Samualson laughed. “Ours are a pittance compared to that. Nobody’s gunning for us.”
Adam shrugged, and the two of them fell silent save for the squeak of their wet boots. He imagined—or hallucinated—that he could hear the collective roar of billions of tiny whispering, virtual souls as they approached the interface room. He thought about the server farm nearby with its tall cabinets of computer equipment adorned with blinking lights. Hundreds of busy little mechanical arms clicked back and forth somewhere inside the quantum hard drives, like the arms of miniature gods waving over a dozen digitized worlds, creating and destroying all the time.
The connected few.
Billions of neurons and souls.
So few connected
.
The interface room was packed. Adam had rarely seen it so full during a night shift. Usually they would find a lone professor or technician in the room working late. Adam preferred it like that, preferred it more when he had the place to himself. He worried his facial twitches or some uttered word would give away his romantic trysts. He’d never gleaned anything from Samualson that made Adam think his friend suspected, but still he worried. The two of them often mocked those who jacked in to jack off. It was no secret lots of professors did. Regular porn had nothing on virtual whores who didn’t even know they were virtual, and tenure had been revoked over particularly exotic sprees. Adam justified what he did because he was in love, or thought he was.
“
Damn,” Samualson said, seeing the crowd. “Is there a rally tonight?” He glanced over at the scheduling board where groups signed out clusters of terminals for virtual meetings. One of the bigger groups on campus was the cycling club, a habit more loathsome than jerking off in Adam’s opinion. These people actually simmed bicycle riding. They spent their time on foreign worlds, riding bikes, their brains flooded with endorphins from simulated exhaustion. Adam could always sense when he was interfacing right after a cyclist. The seat would remain warm for hours, the stench of sleep-sweat in the air. It was disgusting. The fact that most of them were grossly overweight didn’t help.
“
There’s two over in that corner,” Samualson said.

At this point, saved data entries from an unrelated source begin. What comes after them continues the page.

(** * PerigeeWatch: orbital state and proximity analysis engine

    A shallow embedding of the numerical core of the PerigeeWatch front end:

    - [parseTLE] (the two-line element parser with its derived Keplerian
      quantities and orbit classification),
    - [getRiskLevel] (the conjunction risk ladder),
    - the propagation worker ([initTLEs], [propagateAll], [onmessage]) with
      its maneuver detector and position filter.

    JavaScript numbers are IEEE 754 binary64 values and are modelled by
    Rocq's primitive floats; JavaScript strings are modelled by [string],
    each [ascii] standing for the code unit of the same value.  What the
    code imports stays a parameter: [Math.pow] (implementation-approximated
    in ECMAScript), the functions of satellite.js, and the parsing of ISO
    timestamps by [Date]. *)

From Stdlib Require Import ZArith QArith Qabs Floats String Ascii List Bool Lia.
From Stdlib Require Import Reals Lra.
Import ListNotations.

Set Implicit Arguments.

(** The elements of a list that [f] maps to a value, in order. *)
Fixpoint keep {A B : Type} (f : A -> option B) (l : list A) : list B :=
  match l with
  | [] => []
  | a :: r => match f a with Some b => b :: keep f r | None => keep f r end
  end.

(** [l.push(a)] when there is something to push. *)
Definition push {A : Type} (l : list A) (o : option A) : list A :=
  match o with
  | Some a => l ++ [a]
  | None => l
  end.

(** ** JavaScript numbers *)

Module JS.

Definition number := float.

Definition NaN : number := nan.

Definition isNaN (x : number) : bool := is_nan x.

(** The Number value for a mathematical integer (round to nearest, ties
    to even). *)
Definition of_Z (z : Z) : number :=
  SF2Prim (binary_normalize prec emax z 0 false).

(** The Number value of the decimal [(-1)^neg * m * 10^e], rounded to
    nearest, ties to even.  A zero mantissa keeps the sign. *)
Definition of_decimal (neg : bool) (m : Z) (e : Z) : number :=
  match m with
  | Zpos p =>
      match e with
      | Zneg k =>
          SF2Prim (SF64div (S754_finite neg p 0)
                           (S754_finite false (Pos.pow 10 k) 0))
      | _ => SF2Prim (binary_round prec emax neg (p * Z.to_pos (10 ^ e)) 0)
      end
  | _ => if neg then PrimFloat.neg_zero else PrimFloat.zero
  end.

(** Numeric literals of the source text. *)
Definition lit (m : Z) (e : Z) : number :=
  of_decimal (m <? 0)%Z (Z.abs m) e.

(** [ToIntegerOrInfinity] on finite numbers (truncation toward zero);
    [None] for NaN and the infinities. *)
Definition truncate (x : number) : option Z :=
  match Prim2SF x with
  | S754_zero _ => Some 0%Z
  | S754_finite s m e =>
      let a := match e with
               | Zneg k => Z.shiftr (Zpos m) (Zpos k)
               | _ => Z.shiftl (Zpos m) e
               end in
      Some (if s then Z.opp a else a)
  | _ => None
  end.

(** The rational a finite number stands for. *)
Definition exact_value (x : number) : option Q :=
  match Prim2SF x with
  | S754_zero _ => Some 0%Q
  | S754_finite s m e =>
      let v := inject_Z (if s then Zneg m else Zpos m) in
      Some (match e with
            | Zneg k => v / inject_Z (Zpos (Pos.pow 2 k))
            | _ => v * inject_Z (2 ^ e)
            end)%Q
  | _ => None
  end.

(** The order of two finite numbers of one sign, as binary64 compares
    them: by exponent, then by mantissa. *)
Definition lexcmp (e1 : Z) (m1 : positive) (e2 : Z) (m2 : positive)
  : comparison :=
  match (e1 ?= e2)%Z with
  | Lt => Lt
  | Gt => Gt
  | Eq => Pos.compare_cont Eq m1 m2
  end.

(** Truthiness of a number: [NaN], [+0] and [-0] are falsy. *)
Definition truthy (x : number) : bool :=
  negb (is_nan x || is_zero x).

(** [a || b] on numbers. *)
Definition or_else (a b : number) : number :=
  if truthy a then a else b.

(** ** JavaScript strings *)

Definition code (c : ascii) : nat := nat_of_ascii c.

(** [WhiteSpace] and [LineTerminator] code units below 256. *)
Definition isWhiteSpace (c : ascii) : bool :=
  let n := code c in
  (Nat.eqb n 9 || Nat.eqb n 10 || Nat.eqb n 11 || Nat.eqb n 12
   || Nat.eqb n 13 || Nat.eqb n 32 || Nat.eqb n 160)%bool.

Fixpoint trimStart (s : string) : string :=
  match s with
  | String c r => if isWhiteSpace c then trimStart r else s
  | EmptyString => EmptyString
  end.

Fixpoint trimEnd (s : string) : string :=
  match s with
  | String c r =>
      match trimEnd r with
      | EmptyString => if isWhiteSpace c then EmptyString else String c EmptyString
      | r' => String c r'
      end
  | EmptyString => EmptyString
  end.

Definition trim (s : string) : string := trimEnd (trimStart s).

(** [s.substring(start, end)] with integer arguments: both are clamped to
    [0, s.length] and swapped when out of order. *)
Definition clamp (s : string) (i : Z) : nat :=
  Z.to_nat (Z.max 0 (Z.min i (Z.of_nat (String.length s)))).

Definition substring (s : string) (start fin : Z) : string :=
  let a := clamp s start in
  let b := clamp s fin in
  String.substring (Nat.min a b) (Nat.max a b - Nat.min a b) s.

Adam flipped his backpack around and dug for his temple patches. He followed his friend through the busy room.
“
What’re you searching after tonight?” Samualson asked. He sat down in front of one of the terminals and squeezed gel from a tube and onto his finger. “That elusive Shakespeare?”

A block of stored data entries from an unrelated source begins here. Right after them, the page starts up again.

Lemma jobs_share_no_dictionary_witness :
  exists st1 st2 out1 enc1 out2 enc2,
    apply_overrides (VDict 0%nat) sample_overrides sample_state
    = (st1, Ok out1)
    /\ apply_overrides (VDict 0%nat) no_overrides st1 = (st2, Ok out2)
    /\ NoDup [out1; enc1; out2; enc2]
    /\ st_heap st2 !! out1
       = Some (merged_preset sample_reel sample_overrides enc1)
    /\ st_heap st2 !! enc1
       = Some (merged_encode sample_reel_encode sample_overrides)
    /\ st_heap st2 !! out2 = Some (merged_preset sample_reel no_overrides enc2)
    /\ st_heap st2 !! enc2
       = Some (merged_encode sample_reel_encode no_overrides)
    /\ preset_at (st_heap st2) 0%nat sample_reel sample_reel_encode.
Proof.
  exact (jobs_share_no_dictionary sample_state 0%nat sample_reel
           sample_reel_encode sample_overrides no_overrides sample_preset_at).
Defined.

Adam laughed. “I’ve given up on finding him.” He plugged his temple patches into a pair of cords dangling from outlets on the wall. “There’ll never be another Bard of Avon.”
“
That children’s series you picked up last year seems to be doing pretty well.” He dabbed gel onto his temples, checking the placement in the small circular mirror mounted on the wall in front of him. Adam did the same; they looked like performers getting ready for a show, an apt illusion.
“
That series is drivel,” Adam said. He smiled at his friend’s reflection. “Don’t get me wrong, the royalties are good, but I’d rather have the hours back I spent memorizing them.”
“
Or the brain cells.”
Both men laughed as they began pressing the interface pads into the dabs of gel. Adam tried to ignore the blue crescents under his eyes as he secured the connection. Sleep had become as virtual, as ephemeral, as his work.
“
So whatcha after, then?” Samualson wouldn’t leave the line of questioning alone. The machines at their feet hummed to life, leaving thick seconds to fill with banter.
“
I’m dabbling in art, actually.” He glanced at Samualson and hoped the shame of the lie would adequately mimic the shame of the truth he was hiding.